Counting the line with "supplier : option string;" as the last one, copy out the lines of the data exactly from the first onward.

====

(** [date.setHours(h, m, s, ms)] on the time value [t], for a local time
    zone whose offset from UTC is the constant [tza] milliseconds
    (local = UTC + tza). *)
Definition setHours (tza : Z) (t : Z) (h m s ms : Z) : Z :=
  let localDay := (t + tza) / msPerDay in
  localDay * msPerDay + h * 3600000 + m * 60000 + s * 1000 + ms - tza.

End JsDate.

(* ================================================================== *)
(** ** [src/types.ts] *)

Module Batch.
Record t : Type := mk {
  id : string;
  quantity : Z;
  expiryDate : option string;
  supplier : option string;
  dateAdded : string;
  notes : option string
}.

Definition withQuantity (q : Z) (b : t) : t :=
  mk (id b) q (expiryDate b) (supplier b) (dateAdded b) (notes b).

Definition withNotes (n : option string) (b : t) : t :=
  mk (id b) (quantity b) (expiryDate b) (supplier b) (dateAdded b) n.
End Batch.

Inductive ItemCategory : Type :=
| OPERATION_THEATRE | ENDOSCOPY | GENERAL_SUPPLIES
| PHARMACEUTICALS | CONSUMABLES | INSTRUMENTS.

Module StockItem.
Record t : Type := mk {
  id : string;
  name : string;
  category : ItemCategory;
  unit : string;
  minThreshold : Z;
  batches : list Batch.t;
  lastUpdated : string;
  notes : option string;
  originCountry : option string
}.

Definition withBatches (bs : list Batch.t) (i : t) : t :=
  mk (id i) (name i) (category i) (unit i) (minThreshold i) bs
     (lastUpdated i) (notes i) (originCountry i).

Definition withLastUpdated (d : string) (i : t) : t :=
  mk (id i) (name i) (category i) (unit i) (minThreshold i) (batches i)
     d (notes i) (originCountry i).
End StockItem.

Inductive ReleaseStrategy : Type := FEFO | FIFO.

Module Types.

Definition getTotalQuantity (item : StockItem.t) : Z :=
  Js.sumOf Batch.quantity (StockItem.batches item).

(** [batch.expiryDate >= today] on strings: comparison by code units. *)
Definition strGeb (a b : string) : bool := String.leb b a.

Definition isActiveBatch (today : string) (batch : Batch.t) : bool :=
  (0 <? Batch.quantity batch)
  && Js.truthy (Batch.expiryDate batch)
  && strGeb (Js.orEmpty (Batch.expiryDate batch)) today.

(** The comparator [(a, b) => new Date(a).getTime() - new Date(b).getTime()]. *)
Definition expiryCompare (a b : string) : Js.number :=
  Js.sub (JsDate.getTime a) (JsDate.getTime b).

(** [today] stands for [new Date().toISOString().split('T')[0]]. *)
Definition getSoonestExpiryDate (today : string) (item : StockItem.t)
  : option string :=
  hd_error
    (Js.sort expiryCompare
       (map (fun batch => Js.orEmpty (Batch.expiryDate batch))
          (filter (isActiveBatch today) (StockItem.batches item)))).

End Types.

(* ================================================================== *)
(** ** String helpers of the sources *)

Module JsString.

Definition newline : string := String (ascii_of_nat 10) EmptyString.

(** Template literal interpolation of an integer quantity. *)
Definition ofNumber (z : Z) : string :=
  NilEmpty.string_of_int (Z.to_int z).

(** [s.startsWith(p)]. *)
Definition startsWith (s p : string) : bool := String.prefix p s.

(** White space removed by [String.prototype.trim], within the ASCII
    range: TAB, LF, VT, FF, CR and SPACE. *)
Definition isSpace (c : ascii) : bool :=
  let n := nat_of_ascii c in
  ((9 <=? n) && (n <=? 13))%nat || (n =? 32)%nat.

Fixpoint trimStart (s : string) : string :=
  match s with
  | EmptyString => EmptyString
  | String c s' => if isSpace c then trimStart s' else s
  end.

Fixpoint trimEnd (s : string) : string :=
  match s with
  | EmptyString => EmptyString
  | String c s' =>
      match trimEnd s' with
      | EmptyString => if isSpace c then EmptyString else String c EmptyString
      | t => String c t
      end
  end.

Definition trim (s : string) : string := trimEnd (trimStart s).

(** [s.split('\n')]: never empty, [''] gives one empty line. *)
Fixpoint splitLines (s : string) : list string :=
  match s with
  | EmptyString => [EmptyString]
  | String c s' =>
      if Ascii.eqb c (ascii_of_nat 10) then EmptyString :: splitLines s'
      else match splitLines s' with
           | [] => [String c EmptyString]
           | l :: ls => String c l :: ls
           end
  end.

End JsString.

(* ================================================================== *)
(** ** [src/services/stockService.ts] *)

Module StockService.

Import Js.

(** The collection kept under [STOCK_ITEMS_KEY]. *)
Definition Store := list StockItem.t.

(** [JSON.parse] of what [JSON.stringify] wrote gives the items back;
    [item.batches || []] changes nothing since [batches] is a list. *)
Definition getItemsFromStorage (store : Store) : list StockItem.t := store.
Definition saveItemsToStorage (items : list StockItem.t) : Store := items.
Section SpacingClaims.
Import Api Dom Common Main.
Variable Number_toString : float -> string.
Variable Math_pow : float -> float -> float.
Variable encodeURIComponent : string -> string.
Variable String_trim : string -> string.

Local Abbreviation run :=
  (Main.run Number_toString Math_pow encodeURIComponent String_trim).
Local Abbreviation cue_log :=
  (cue_log Number_toString Math_pow encodeURIComponent String_trim).

(** C3. Whatever the client goes through (polls, chat turns, SOS, any
    number of risk transitions), two calls of [playIcuAlert] that both
    started a tone have [Date.now()] readings at least 1200 ms apart; and
    when a call starts a tone, a second call less than 1200 ms later is
    silent, and a third call more than 1200 ms after the first starts a
    tone again (its synthesis working). *)
Theorem C3_minimum_cue_interval :
  (forall page storage evs (i j : nat) ci cj,
      (i < j)%nat ->
      cue_log page storage evs !! i = Some ci ->
      cue_log page storage evs !! j = Some cj ->
      audible ci = true -> audible cj = true ->
      1200 <= cue_at cj - cue_at ci)
  /\ (forall k1 k2 k3 e1 e2 e3 a,
      1200 <= date_now e1 - lastBeepAt a -> synth_ok e1 = true ->
      date_now e2 - date_now e1 < 1200 ->
      1200 < date_now e3 - date_now e1 -> synth_ok e3 = true ->
      calls (playIcuAlert k3 e3 (playIcuAlert k2 e2 (playIcuAlert k1 e1 a)))
      = calls a ++ [mkCueCall k1 (date_now e1) (Played (frequency_of k1));
                    mkCueCall k2 (date_now e2) Debounced;
                    mkCueCall k3 (date_now e3) (Played (frequency_of k3))]).
Proof.
  split.
  - intros page storage evs i j ci cj Hij Hi Hj Hai Haj.
    assert (Hsp : spaced (audio (alerting (fst (run evs (start page storage)))))).
    { eapply spaced_played_on; [|apply run_audio]. apply spaced_initial. }
    destruct Hsp as [_ Hpair].
    specialize (Hpair i j ci cj Hij Hi Hj Hai Haj). lia.
  - intros k1 k2 k3 e1 e2 e3 a H1 Hok1 H2 H3 Hok3.
    rewrite (playIcuAlert_gate_open k1 e1 a H1), Hok1.
    rewrite (playIcuAlert_gate_closed k2 e2) by (cbn [lastBeepAt]; exact H2).
    rewrite (playIcuAlert_gate_open k3 e3) by (cbn [lastBeepAt]; lia).
    rewrite Hok3. cbn [calls]. rewrite <- !app_assoc. reflexivity.
Qed.
End SpacingClaims.

(** A Critical cue at 5000, a request 800 ms later, a third 1300 ms after
    the first. *)
Lemma C3_minimum_cue_interval_witness :
  Main.calls
    (Main.playIcuAlert "critical" (Main.mkAudioEnv 6300 true)
       (Main.playIcuAlert "medium" (Main.mkAudioEnv 5800 true)
          (Main.playIcuAlert "critical" (Main.mkAudioEnv 5000 true) (Main.mkAudio 0 []))))
  = [Main.mkCueCall "critical" 5000 (Main.Played 880);
     Main.mkCueCall "medium" 5800 Main.Debounced;
     Main.mkCueCall "critical" 6300 (Main.Played 880)].
Proof.
  apply (proj2 (C3_minimum_cue_interval Sample.Number_toString Sample.Math_pow
                  Sample.encodeURIComponent Sample.String_trim)
           "critical" "medium" "critical"
           (Main.mkAudioEnv 5000 true) (Main.mkAudioEnv 5800 true)
           (Main.mkAudioEnv 6300 true) (Main.mkAudio 0 []));
    cbn; first [lia | reflexivity].
Defined.

(** ** The session identifier *)
Section SessionFacts.
Import Api Dom Common Main.
Variable Number_toString : float -> string.
Variable Math_pow : float -> float -> float.
Variable encodeURIComponent : string -> string.
Variable String_trim : string -> string.

Local Abbreviation step :=
  (Main.step Number_toString Math_pow encodeURIComponent String_trim).
Local Abbreviation run :=
  (Main.run Number_toString Math_pow encodeURIComponent String_trim).
Local Abbreviation attaches := (attaches encodeURIComponent).

Lemma sendChat_revealed_session env st :
  session (sendChat_revealed Number_toString env st) = session st.
Proof.
  unfold sendChat_revealed. destruct (revealing st) as [data|]; [|reflexivity].
  destruct (chat_vitals data), (chat_risk data), (auto_emergency data) as [[[] [h|]]|];
    reflexivity.
Qed.

Lemma sendChat_session text st :
  session (fst (sendChat String_trim text st)) = session st.
Proof. unfold sendChat. destruct (negb _); reflexivity. Qed.

(** A turn of the event loop keeps the session as it is, or adopts the
    identifier that came with a successful response. *)
Lemma step_session ev st :
  session (fst (step ev st)) = session st
  \/ exists id, issued ev = Some id /\ session (fst (step ev st)) = adopt id (session st).
Proof.
  destruct ev as [[]| |[]| | | | [] | | | |[]]; unfold Main.step;
    destruct (phase st); cbn [fst issued];
    try (left; reflexivity);
    try (right; eexists; split; reflexivity).
  - left. destruct (busy st); [reflexivity | apply sendChat_session].
  - left. apply sendChat_revealed_session.
Qed.
(* ===== verification/Prelude.v ===== *)
(** * hermes-node: a verification library for its JavaScript core

    hermes-node runs Node programs on the Hermes engine: C++ bindings below,
    and above them a JavaScript layer made of the runtime's own bootstrap code
    ([libjs/]) and of Node's library ([libjs-node/]).  This library models the
    part of that layer that decides which code runs and where it comes from
    (paths, URLs, the module loaders and resolvers), what runs when (timers,
    immediates, ticks, promise rejections, events), and the data it works on
    (streams of writes, the numbers of buffers, query strings, punycode).

    ** Parts, and how they interact

    - [path] ([libjs-node/path.js]) is pure string arithmetic; every loader names
      files with it.  The URL shim ([libjs/shims/internal/url.js]) turns them into
      file URLs and back, over a native parser.
    - The bootstrap loader ([libjs/loader.js]) is [globalThis.require]: it runs
      modules embedded in the binary, and files while the disk is open.
    - The bundle loader ([libjs/bundle-loader.js]) closes the bootstrap
      loader's disk access and wraps Node's [Module._load] and
      [Module._resolveFilename], so that a bundle is the only source of code.
      It asks the table of builtins ([libjs/shims/internal/bootstrap/realm.js])
      what the binary carries.
    - Node's CommonJS loader ([internal/modules/cjs/loader.js]) resolves requests
      to files, with the [exports] and [imports] of packages as the resolver of ES
      modules ([internal/modules/esm/resolve.js]) reads them through
      [internal/modules/package_json_reader.js], and runs each file once.
    - The event loop calls [processTimers] and [processImmediate]
      ([internal/timers.js], [timers.js]) and [processTicksAndRejections]
      ([internal/process/task_queues.js], [internal/process/promises.js]), which
      keep their work in a priority queue, linked lists and a fixed queue.
    - [events.js] is [EventEmitter]; [libjs/process-events.js] gives [process] its
      events and decides what an uncaught exception does.
    - A writable stream ([internal/streams/writable.js], [destroy.js]) passes
      writes on one by one, buffers the others, and emits events in ticks.
    - Three shims of the runtime stand in for larger modules of Node: abort
      signals ([libjs/shims/internal/abort_controller.js]) and domains
      ([libjs/shims/domain.js]) are emitters, and the inspector server
      ([libjs/shims/inspector-server.js]) carries messages between the runtime and
      a debugger.
    - [internal/buffer.js] reads and writes numbers; [querystring] and [punycode]
      are codecs.

    ** Files

    - [Prelude] (this file): values, errors, [result] and its [let*], 32-bit
      shifts, tactics, generic lemmas.  [JsString]: the string methods of
      ECMA-262 on sequences of code units.  [JsNumber]: numbers as exact rationals
      with infinities and NaN.  [Effects]: one monad of state, exceptions and
      fuel, with invariants, triples and totality; the resolvers, the CommonJS
      loader and streams use it.
    - [Path], [PathPosix] (Module [Posix]), [PathWin32] (Module [Win32]): one
      definition per method of [path.js], loops named [..._loop].  [PathSpec]:
      paths as lists of segments, and [cd].  [PathPosixFacts], [PathParse],
      [PathWin32Facts], [PathClaims]: lemmas and theorems.
    - [Realm]: the tables and predicates of [BuiltinModule].
    - [BootLoader] (Module [Boot]), [BootLoaderFacts]: [loader.js].  State:
      [cache], the module records, [diskLoadingClosed], a trace.
    - [BundleLoader] (Module [Bundle]), [BundleLoaderFacts], [BundleClaims]:
      [bundle-loader.js].  State: [Module._cache], module records,
      [process.mainModule], a trace of what was run and forwarded.
    - [RegExp], [RegExpFacts]: the regular expressions the resolvers test, by a
      backtracking matcher, and what they accept.
      [PackageJson], [PackageJsonFacts]: [package_json_reader.js].  [EsmResolve]
      (Module [Esm]), [EsmFacts], [EsmClaims]: [esm/resolve.js]; its state is the
      warnings that were given.
    - [CjsResolve] (Module [Cjs]), [CjsFacts], [CjsFind], [CjsClaims]: the resolver
      of [cjs/loader.js]; its state is the path cache, the cache of file states
      and that of package.json files.  [CjsLoad] (Module [CjsLoad]),
      [CjsLoadFacts], [CjsSample], [CjsLoadClaims], [CjsTotal]: [Module._load] and
      the handlers of extensions; its state adds [Module._cache], the module
      records, [relativeResolveCache] and [requireDepth].
    - [PriorityQueue], [PriorityQueueFacts], [FixedQueue], [LinkedList] (with the
      free list), [Rings]: the queues and lists, over heaps of objects.
    - [Timers], [TimerQueue], [TimersInv], [TimersOps], [TimersRun],
      [TimersCancel] (the order of cancellations and callbacks), [TimersClaims]:
      timeouts and intervals.  [Immediates], [ImmediatesFacts],
      [ImmediatesClaims]: immediates, over 32-bit counters.  [TaskQueues],
      [TaskQueuesFacts]: ticks, microtasks and rejections.
    - [ProcessEvents], [ProcessEventsFacts]: [process-events.js].  [Events],
      [EventsFacts], [EventsOps], [EventsClaims], [EventsOnce], [EventsLimit]:
      [events.js], over a heap of listener tables and arrays.
    - [Writable] (Module [Writable]), [WritableFacts] (the bits of [kState]),
      [WritableEvents] (an invariant of every step), [WritableClaims],
      [WritableOrder] and [WritableFifo] (the invariant of order, and the operations
      that keep it): writable streams, over a heap of arrays of buffered writes and
      a queue of ticks.
    - [AbortSignal], [AbortSignalFacts]: signals as a heap, with their listeners.
      [Domain], [DomainFacts]: the stack and members of domains.  [Inspector],
      [InspectorFacts]: the server's variables, over sockets with a [readyState].
    - [QueryString] (Module [Qs]), [Punycode], [Buffer], [Url], [UrlSync], each with
      its [...Facts].

    Code that the modelled code runs (module bodies, callbacks, listeners, ticks,
    the methods of a stream) is arbitrary JavaScript: a tree of the calls it makes
    to the modelled component, each continued with its answer, exceptions
    included.  Code below the modelled layer (native parsers and the file system,
    [process.cwd], the clock, the Unicode case mappings, ...) is a parameter.

    ** Theorems

    - Closed world: with a bundle running, nothing but what the binary carries is
      asked of Node's loader ([bundle_closed_world]), and the bootstrap loader
      reads no file ([boot_closed_world]).
    - Loading: loads end ([bundle_run_terminates], [cjs_load_terminates]); a file
      is started again only after it failed or was deleted ([cjs_started_once]); a
      failed load leaves no trace; records stay well formed unless a module
      assigns [module.parent] or changes [module.children]
      ([cjs_modules_wellformed]); [require] and [require.resolve] agree.
    - Resolution: both resolvers answer regular files only
      ([esm_resolves_to_files], [cjs_resolves_to_files]); [exports] encapsulates a
      package ([esm_exports_encapsulate]); patterns are chosen as documented
      ([esm_best_pattern]); [_findPath] is the documented search
      ([cjs_path_search]); [_nodeModulePaths] is its specification on segments.
    - Scheduling: timers fire once, when due and in order, nothing stays overdue,
      cleared timers never fire, also when a callback or a tick of the same round
      clears them ([timers_cleared_never_fires]), the counters are exact, and each round returns;
      immediates refine a queue ([immediates_refine_queue]); ticks and rejections
      are all served ([taskqueue_completes], [taskqueue_no_stranded_work]).
    - Events: the tables of [EventEmitter] stay well formed and refine a
      multimap; [emit] calls a snapshot; one-shot listeners run once at most; the
      listener limit is reported once.
    - Streams: whatever their code does, at most one write is under way
      ([writable_one_write_at_a_time]), a destroyed stream is inert
      ([writable_destroyed_inert]) and events come in order
      ([writable_events_ordered]).  A stream whose [_write] and [_writev] do not throw and call
      back last, and whose [_writev] does not write, is a queue: writes keep their
      order and none is lost ([writable_fifo]).
    - Shims: messages of the runtime reach the debugger in order and none is lost
      ([inspector_bridge_in_order]); a signal is aborted once and for good, for a
      reason it can give ([abort_once_for_good]); the stack of domains is balanced
      ([domain_stack_balanced]).
    - Data: [normalizeString] refines the specification on segments, [resolve] is
      successive [cd]; round trips of [querystring], [punycode] and the integers
      of buffers; the query of a URL and its parameters agree.
    - Lemmas under "Defects" in the files of claims show where the code does not
      do what it means to, on an example each.

    ** Fuel and bounds

    Loops over strings and arrays recurse on a count of the iterations left,
    computed from the length, and never run out.  Code that runs arbitrary code
    recurses on the depth of nested calls, and running out is the distinct
    outcome [None]: the termination theorems prove that [size U + 1] for the
    bootstrap loader and the CommonJS loader, [2 * size U + 2] for the bundle
    loader (with [U] the module ids or files), the heap of immediates, and the
    rank of a tree of ticks are enough; theorems on [emit], streams, signals and
    domains hold for every amount that is enough for the run.  The search for package.json files
    recurses on parent directories.  The priority queue's shifts wrap at 32 bits,
    its theorems hold below 2^31 slots; the fixed queue's masks act on indices
    below 2048; the counters of timers and immediates are 32-bit; [punycode]
    round trips hold up to 1927 code points, and fail above.  Flags of streams are
    bits of one integer below 2^31.  Lengths of strings are unbounded.

    ** Not modelled

    [matchesGlob]; [__loadUserScript], [__setupEvalContext] and the [.ts] handler
    of [loader.js]; hooks of [module.registerHooks], ES modules loaded by
    [require], the compile cache; [defaultResolve]; the iterators of
    [URLSearchParams]; the promise and iterator helpers of [events.js]; readable
    and duplex streams; the Buffer class, whose work is native; async context
    frames; the text of most error messages; the remaining Node library, reused
    unchanged and mostly I/O over native bindings; the C++ bindings. *)

From stdpp Require Export base list list_numbers gmap strings.
From Stdlib Require Export ZArith Lia.
From Stdlib Require Import Sorted.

====

◆ Result for this exercise
(** [date.setHours(h, m, s, ms)] on the time value [t], for a local time
    zone whose offset from UTC is the constant [tza] milliseconds
    (local = UTC + tza). *)
Definition setHours (tza : Z) (t : Z) (h m s ms : Z) : Z :=
  let localDay := (t + tza) / msPerDay in
  localDay * msPerDay + h * 3600000 + m * 60000 + s * 1000 + ms - tza.

End JsDate.

(* ================================================================== *)
(** ** [src/types.ts] *)

Module Batch.
Record t : Type := mk {
  id : string;
  quantity : Z;
  expiryDate : option string;
  supplier : option string;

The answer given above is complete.